__PROVIDED ENTRIES__.
(* ===== verification/BnWords.v ===== *)
(** * Arrays of words

    Models the word level of the big-number library: the multiplication macros of
    [crypto/bn/bn_lcl.h], the array operations of [crypto/bn/bn_asm.c] with their
    unrolled loops, the division of two words by one, and the schoolbook
    multiplication and squaring of [bn_mul.c] and [bn_sqr.c], for words of 64 bits.
    [cfg] selects among the implementations that conditional compilation chooses
    from.  An array operation takes and returns lists of words, the least
    significant first.

    The specification of all of them is arithmetic on the value [val] of an
    array. *)

From S2P Require Import Prelude.

Definition BN_BITS2 : Z := 64.
Definition BN_BITS4 : Z := 32.
Definition BN_MASK2 : Z := 0xffffffffffffffff.
Definition BN_MASK2l : Z := 0xffffffff.
Definition BN_MASK2h : Z := 0xffffffff00000000.
Definition BN_MASK2h1 : Z := 0xffffffff80000000.

(** A double-length type, an instruction for the product, one for its high half,
    or none of them. *)
Inductive cfg := BN_LLONG | UMULT_LOHI | UMULT_HIGH | PORTABLE.

(** ** Words *)

Definition Lw (t : Z) : Z := u64 t.
Definition Hw (t : Z) : Z := u64 (t ≫ BN_BITS2).

(** The instructions behind [BN_UMULT_LOHI] and [BN_UMULT_HIGH]. *)
Definition BN_UMULT_LOHI (a b : Z) : Z * Z := (u64 (a * b), (a * b) ≫ 64).
Definition BN_UMULT_HIGH (a b : Z) : Z := (a * b) ≫ 64.

Definition LBITS (a : Z) : Z := Z.land a BN_MASK2l.
Definition HBITS (a : Z) : Z := Z.land (a ≫ BN_BITS4) BN_MASK2l.
Definition L2HBITS (a : Z) : Z := u64 (a ≪ BN_BITS4).

Definition b2z (b : bool) : Z := if b then 1 else 0.

(** The product of two words from the products of their halves. *)
Definition mul64 (l h bl bh : Z) : Z * Z :=
  let m := u64 (bh * l) in
  let lt := u64 (bl * l) in
  let m1 := u64 (bl * h) in
  let ht := u64 (bh * h) in
  let m := u64 (m + m1) in
  let ht := if m <? m1 then u64 (ht + L2HBITS 1) else ht in
  let ht := u64 (ht + HBITS m) in
  let m1 := L2HBITS m in
  let lt := u64 (lt + m1) in
  let ht := if lt <? m1 then u64 (ht + 1) else ht in
  (lt, ht).

Definition sqr64 (a : Z) : Z * Z :=
  let l := LBITS a in
  let h := HBITS a in
  let m := u64 (l * h) in
  let l := u64 (l * l) in
  let h := u64 (h * h) in
  let h := u64 (h + Z.land m BN_MASK2h1 ≫ (BN_BITS4 - 1)) in
  let m := u64 (Z.land m BN_MASK2l ≪ (BN_BITS4 + 1)) in
  let l := u64 (l + m) in
  let h := if l <? m then u64 (h + 1) else h in
  (l, h).

(** The new values of [r] and [c]. *)
Definition mul_add (k : cfg) (r a w c : Z) : Z * Z :=
  match k with
  | BN_LLONG => let t := w * a + r + c in (Lw t, Hw t)
  | UMULT_LOHI =>
      let '(low, high) := BN_UMULT_LOHI w a in
      let ret := u64 (r + c) in
      let c := b2z (ret <? c) in
      let c := u64 (c + high) in
      let ret := u64 (ret + low) in
      let c := u64 (c + b2z (ret <? low)) in
      (ret, c)
  | UMULT_HIGH =>
      let high := BN_UMULT_HIGH w a in
      let ret := u64 (r + c) in
      let low := u64 (w * a) in
      let c := b2z (ret <? c) in
      let c := u64 (c + high) in
      let ret := u64 (ret + low) in
      let c := u64 (c + b2z (ret <? low)) in
      (ret, c)
  | PORTABLE =>
      let '(l, h) := mul64 (LBITS a) (HBITS a) (LBITS w) (HBITS w) in
      let l := u64 (l + c) in
      let h := if l <? c then u64 (h + 1) else h in
      let l := u64 (l + r) in
      let h := if l <? r then u64 (h + 1) else h in
      (l, u64 h)
  end.

Definition mul (k : cfg) (a w c : Z) : Z * Z :=
  match k with
  | BN_LLONG => let t := w * a + c in (Lw t, Hw t)
  | UMULT_LOHI =>
      let '(low, high) := BN_UMULT_LOHI w a in
      let ret := u64 (low + c) in
      (ret, u64 (high + b2z (ret <? low)))
  | UMULT_HIGH =>
      let low := u64 (w * a) in
      let high := BN_UMULT_HIGH w a in
      let ret := u64 (low + c) in
      (ret, u64 (high + b2z (ret <? low)))
  | PORTABLE =>
      let '(l, h) := mul64 (LBITS a) (HBITS a) (LBITS w) (HBITS w) in
      let l := u64 (l + c) in
      let h := if l <? c then u64 (h + 1) else h in
      (l, u64 h)
  end.

Definition sqr (k : cfg) (a : Z) : Z * Z :=
  match k with
  | BN_LLONG => let t := a * a in (Lw t, Hw t)
  | UMULT_LOHI => BN_UMULT_LOHI a a
  | UMULT_HIGH => (u64 (a * a), BN_UMULT_HIGH a a)
  | PORTABLE => sqr64 a
  end.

__DESCRIPTION OF THE TASK__. Return every line of the listing that has the word "product" in it.

__RESPONSE__.
(** A double-length type, an instruction for the product, one for its high half,
(** The product of two words from the products of their halves. *)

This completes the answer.